Tuesday, September 02, 2008

Generation Hex: Moving Beyond Bogeyman Stories

Two things converged over the last few days that brought the book Generation Hex (Harvest House, 2008) to mind. First, as of yesterday the authors are coordinating a blog tour of reviews promoting the book that runs through September 12. This post represents a supplement to my previous summary thoughts on the volume as part of the blog tour so that my apparently unique minority perspective among evangelicals can be considered. (See an example of typical evangelical responses to Generation here, and the links to other blogs sharing similar perspectives. My critical perspective in contrast with my fellow reviewers means that either I have been unfair in my assessment, or the other evangelical reviewers do not have enough of an understanding outside of this book's presentation of Wicca to produce a balanced analysis of the book.) Second, as I was promoting Beyond the Burning Times (Lion, 2008) at Ogden Pagan Pride Day over the weekend and was thumbing through this book I was reminded of aspects of Generation with the following quote Beyond by one of the co-authors, Philip Johnson, in his concluding thoughts:

Boundaries and Bogeyman Stories
I believe that at times our communities are aggravated by deep-rooted suspicion and ridicule. I am not accusing Gus [Philip's co-author, Gus diZerega] of generating a bogeyman and I do not hold all Pagans or all Christians responsible for circulating hostile tales. However, 'big bad wolf' stores are found within both communities, and they inflame the tensions. I will summarize elements of extreme bogeyman portraits from both Christian and Pagan material.
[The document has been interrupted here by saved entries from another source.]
(** In a run that reaches the loop, the retrievals attempted are the files
    of the batch, each once and in order, whatever their outcomes. *)
Lemma main_attempts_batch env args w fs1 :
  catalog env ≠ [] →
  args_list args = false →
  fs_mkdir_parents_exist_ok (disk w) (args_output_dir args) = inr fs1 →
  attempted env args w = batch env args.
Proof.
  intros Hcat Hlist Hmk. unfold attempted.
  rewrite (main_download env args w fs1 Hcat Hlist Hmk).
  destruct (fetch_loop_run env (args_output_dir args) (batch env args) []
              (fetch_start env args w fs1))
    as (got & w2 & cs & Hloop & Hcalls & Hatt & _).
  rewrite app_nil_l in Hloop. rewrite Hloop.
  cbn [app fetch_start calls] in Hcalls. cbv zeta. unfold calls_since.
  destruct (bool_decide (got ≠ [])).
  - rewrite create_readme_run. cbv zeta.
    destruct (fs_write_text _ _ _); cbn [snd printed calls];
      rewrite Hcalls, <- !app_assoc, drop_app_length, !fetch_attempts_app, Hatt;
      apply app_nil_r.
  - cbn [snd printed calls].
    rewrite Hcalls, <- !app_assoc, drop_app_length, !fetch_attempts_app, Hatt.
    reflexivity.
Qed.

Lemma slice_to_nonneg {A} (l : list A) stop :
  (0 ≤ stop)%Z → slice_to l stop = take (Z.to_nat stop) l.
Proof.
  intros Hs. unfold slice_to.
  destruct (Z.ltb_spec stop 0); [lia|].
  destruct (Z.min_spec stop (Z.of_nat (length l))) as [[? ->]|[? ->]]; [done|].
  rewrite Nat2Z.id, !take_ge; [done | lia | lia].
Qed.

Lemma slice_to_neg {A} (l : list A) stop :
  (stop < 0)%Z →
  slice_to l stop = take (length l - Z.to_nat (- stop)) l.
Proof.
  intros Hs. unfold slice_to.
  destruct (Z.ltb_spec stop 0); [|lia]. f_equal. lia.
Qed.

(** Decides a closed equation by evaluation. *)
Ltac by_evaluation := apply (bool_decide_unpack _); vm_compute; exact I.

(** ** The batch *)

Lemma catalog_abc : catalog abc_hub = ["a.ply"; "b.ply"; "c.ply"].
Proof. by_evaluation. Qed.

(** C2, as stated, fails for a negative count: with the catalog a, b, c and
    the count -1 the run attempts a and b, not the first min(-1, 3)
    entries. *)
Lemma fetches_first_min_negative_count :
  ¬ fetches_first_min abc_hub (Namespace (-1) out false) empty_world.
Proof. unfold fetches_first_min. vm_compute. discriminate. Qed.

(** C2, amended. In a run that is not list-only, over a catalog of N >= 1
    entries and an output directory that can be created, a count that is
    not negative makes [main] attempt exactly the first min(count, N)
    entries of the catalog, in catalog order; a count of N or more attempts
    exactly the catalog. *)
Theorem main_fetches_first_min env args w fs1 :
  catalog env ≠ [] →
  args_list args = false →
  fs_mkdir_parents_exist_ok (disk w) (args_output_dir args) = inr fs1 →
  (0 ≤ args_count args)%Z →
  fetches_first_min env args w ∧
  ((Z.of_nat (length (catalog env)) ≤ args_count args)%Z →
   attempted env args w = catalog env).
Proof.
  intros Hcat Hlist Hmk Hcount. unfold fetches_first_min.
  rewrite (main_attempts_batch env args w fs1 Hcat Hlist Hmk).
  unfold batch. rewrite slice_to_nonneg by lia. split; [reflexivity|].
  intros Hge. apply take_ge. lia.
Qed.

Lemma main_fetches_first_min_witness :
  attempted abc_hub (Namespace 2 out false) empty_world = ["a.ply"; "b.ply"] ∧
  fetches_first_min abc_hub (Namespace 2 out false) empty_world.
Proof.
  split; [by_evaluation|].
  apply (main_fetches_first_min abc_hub (Namespace 2 out false) empty_world
           out_fs).
  - rewrite catalog_abc. discriminate.
  - reflexivity.
  - by_evaluation.
  - simpl. lia.
Defined.

(** C9, as stated, fails in its last clause: with the catalog a, b, c the
    count -3 attempts nothing, and -3 is not 0. *)
Lemma negative_count_claim_minus_three :
  ¬ negative_count_claim abc_hub (Namespace (-3) out false) empty_world.
Proof.
  unfold negative_count_claim. intros [_ Hzero].
  assert (attempted abc_hub (Namespace (-3) out false) empty_world = [])
    as Hnone by by_evaluation.
  apply Hzero in Hnone. discriminate Hnone.
Qed.

(** C9, amended. In a run that is not list-only, over a catalog of N >= 1
    entries and an output directory that can be created, a negative count c
    makes [main] attempt max(0, N + c) files, the catalog but for its last
    |c| entries; and a count attempts nothing exactly when it is 0 or at
    most -N. *)
Theorem main_negative_count env args w fs1 :
  catalog env ≠ [] →
  args_list args = false →
  fs_mkdir_parents_exist_ok (disk w) (args_output_dir args) = inr fs1 →
  let c := args_count args in
  let n := Z.of_nat (length (catalog env)) in
  ((c < 0)%Z →
   attempted env args w = take (Z.to_nat (Z.max 0 (n + c))) (catalog env) ∧
   Z.of_nat (length (attempted env args w)) = Z.max 0 (n + c) ∧
   ∃ rest, catalog env = attempted env args w ++ rest ∧
           Z.of_nat (length rest) = Z.min (- c) n) ∧
  (attempted env args w = [] ↔ c = 0%Z ∨ (c ≤ - n)%Z).
Proof.
  intros Hcat Hlist Hmk c n.
  rewrite (main_attempts_batch env args w fs1 Hcat Hlist Hmk).
  assert (0 < n)%Z as Hn.
  { subst n. destruct (catalog env); [done | simpl; lia]. }
  unfold batch. fold c n. split.
  - intros Hneg. rewrite Z.min_l by lia. rewrite slice_to_neg by lia.
    replace (length (catalog env) - Z.to_nat (- c))
      with (Z.to_nat (Z.max 0 (n + c))) by lia.
    split; [reflexivity|]. split.
    + rewrite length_take. lia.
    + exists (drop (Z.to_nat (Z.max 0 (n + c))) (catalog env)).
      split; [by rewrite take_drop|]. rewrite length_drop. lia.
  - destruct (Z.ltb_spec c 0) as [Hneg|Hpos].
    + rewrite Z.min_l by lia. rewrite slice_to_neg by lia. split.
      * intros Hnil. right. apply (f_equal length) in Hnil.
        rewrite length_take in Hnil. simpl in Hnil. lia.
      * intros [?|Hle]; [lia|].
        replace (length (catalog env) - Z.to_nat (- c)) with 0 by lia.
        reflexivity.
    + rewrite slice_to_nonneg by lia. split.
      * intros Hnil. left. apply (f_equal length) in Hnil.
        rewrite length_take in Hnil. simpl in Hnil. lia.
      * intros [->|Hle]; [|lia]. rewrite Z.min_l by lia. reflexivity.
Qed.

Lemma main_negative_count_witness :
  attempted abc_hub (Namespace (-1) out false) empty_world = ["a.ply"; "b.ply"] ∧
  (attempted abc_hub (Namespace (-3) out false) empty_world = [] ↔
   (-3 = 0 ∨ -3 ≤ - Z.of_nat (length (catalog abc_hub)))%Z).
Proof.
  split; [by_evaluation|].
  apply (main_negative_count abc_hub (Namespace (-3) out false) empty_world
           out_fs).
  - rewrite catalog_abc. discriminate.
  - reflexivity.
  - by_evaluation.
Defined.

(** ** Relocation by the fetcher *)

Lemma fs_rename_file fs src dst d fs2 :
  fs !! src = Some (File d) →
  fs_rename fs src dst = inr fs2 →
  fs2 = <[dst := File d]> (delete src fs).
Proof.
  intros Hsrc. unfold fs_rename. destruct src as [|c src]; [done|].
  rewrite Hsrc. repeat case_match; naive_solver.
Qed.

Lemma fs_rmdir_inr fs p fs' :
  fs_rmdir fs p = inr fs' → fs !! p = Some Dir ∧ fs' = delete p fs.
Proof.
  unfold fs_rmdir. destruct p as [|c p]; [done|].
  repeat case_match; naive_solver.
Qed.

Lemma path_name_snoc (p : path) name : path_name (p ++ [name]) = name.
Proof. unfold path_name. by rewrite last_snoc. Qed.

Lemma path_parent_snoc (p : path) name : path_parent (p ++ [name]) = p.
Proof.
  unfold path_parent. rewrite length_app. simpl.
  replace (length p + 1 - 1) with (length p) by lia.
  by rewrite take_app_length.
Qed.

Lemma path_join_name (p : path) name :
  name ≠ "" → path_join p name = p ++ [name].
Proof. intros Hne. unfold path_join. by destruct (decide (name = "")). Qed.

Lemma fs_lookup_snoc fs (p : path) name :
  fs_lookup fs (p ++ [name]) = fs !! (p ++ [name]).
Proof. unfold fs_lookup. by destruct p. Qed.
According to some Christians, Pagans worship the devil, use demonic rituals, lead an immoral life, and recruit or corrupt children through Halloween festivities, TV shows like Charmed, and the Harry Potter novels. Pagans threaten the wider community as Witch-chaplains are now appointed to hospitals and the armed services. They reject America's godly heritage that began with the Pilgrim Fathers. Former Pagans (now happy Christians) confirm in their autobiographies that Paganism is dangerous and spiritually bankrupt. In the worst hyperbole, Pagans are cardboard cut-out models of Gothic monsters.

According to some Pagans, Christians are hostile bigots. The church is guilty of colossal atrocities in history, hates other religions, oppresses women and destroys the Earth. Bible-bashers stir up community opposition to individual Pagans and group events. They are undermining the separation of church and state, and will create a Religious Reich to impose their puritanical religion on everyone. Former Christians (now happy Pagans) confirm in their autobiographies that the church is intolerant and spiritually bankrupt. In the worst hyperbole, Christians are cardboard cut-out models of Fascists.

Here each side curiously mirrors the other's story by pointing to the presence of the 'other' in the public square: 'they' represent a threat that must be negated. The constructed story reconfirms the group's identity in contrast to what is rejected about the opposition. It allows the storytellers to feel they can regain some social control and power and mobilizes them to resist alterations to civil rights in the public square. I wonder why partisans on both sides exhibit fundamentalist tendencies and seek power each other; and why such 'masculine' aggressive energy is expended in mutually wedging opponents in the public square. Are we willing to relinquish these spiritually unedifying bogeymen? Are both communities prepared to listen to Jesus?


Jarred said...

Overall, I think the quoted passage is great. I think Johnson accurately describes much of the current situation and the importance of trying to rid our respective communities of these bogeyman stories.

I am curious about his closing question in the passage, however. Perhaps the reading the rest of the book makes it clear, but I don't really understand what he means by "listening to Jesus" in this situation or how doing so would change the situation. Also, without further context, there's seems -- to me at least -- to be an implicit suggestion that "listening to Jesus" is the only way to get past this hurdle.

John W. Morehead said...

Jarred, thanks for your comments. Your question concerning the closing question is understandable in that the quote and the concluding question make more sense in the context of the book and Johnson's overall concluding remarks. Elsewhere in his discussion Johnson points out that the way and example of Jesus runs counter to stereotypes, and sometimes to the reality of perceptions of him. One of the ways this occurs is in his call to following justice and truth, and this runs counter to the perpetuation of bogemen stories. With this in mind Johnson is suggesting that both Christians and Pagans can learn something in this area from Jesus. I hope this excerpt has proved interest to you and others in purchasing the book!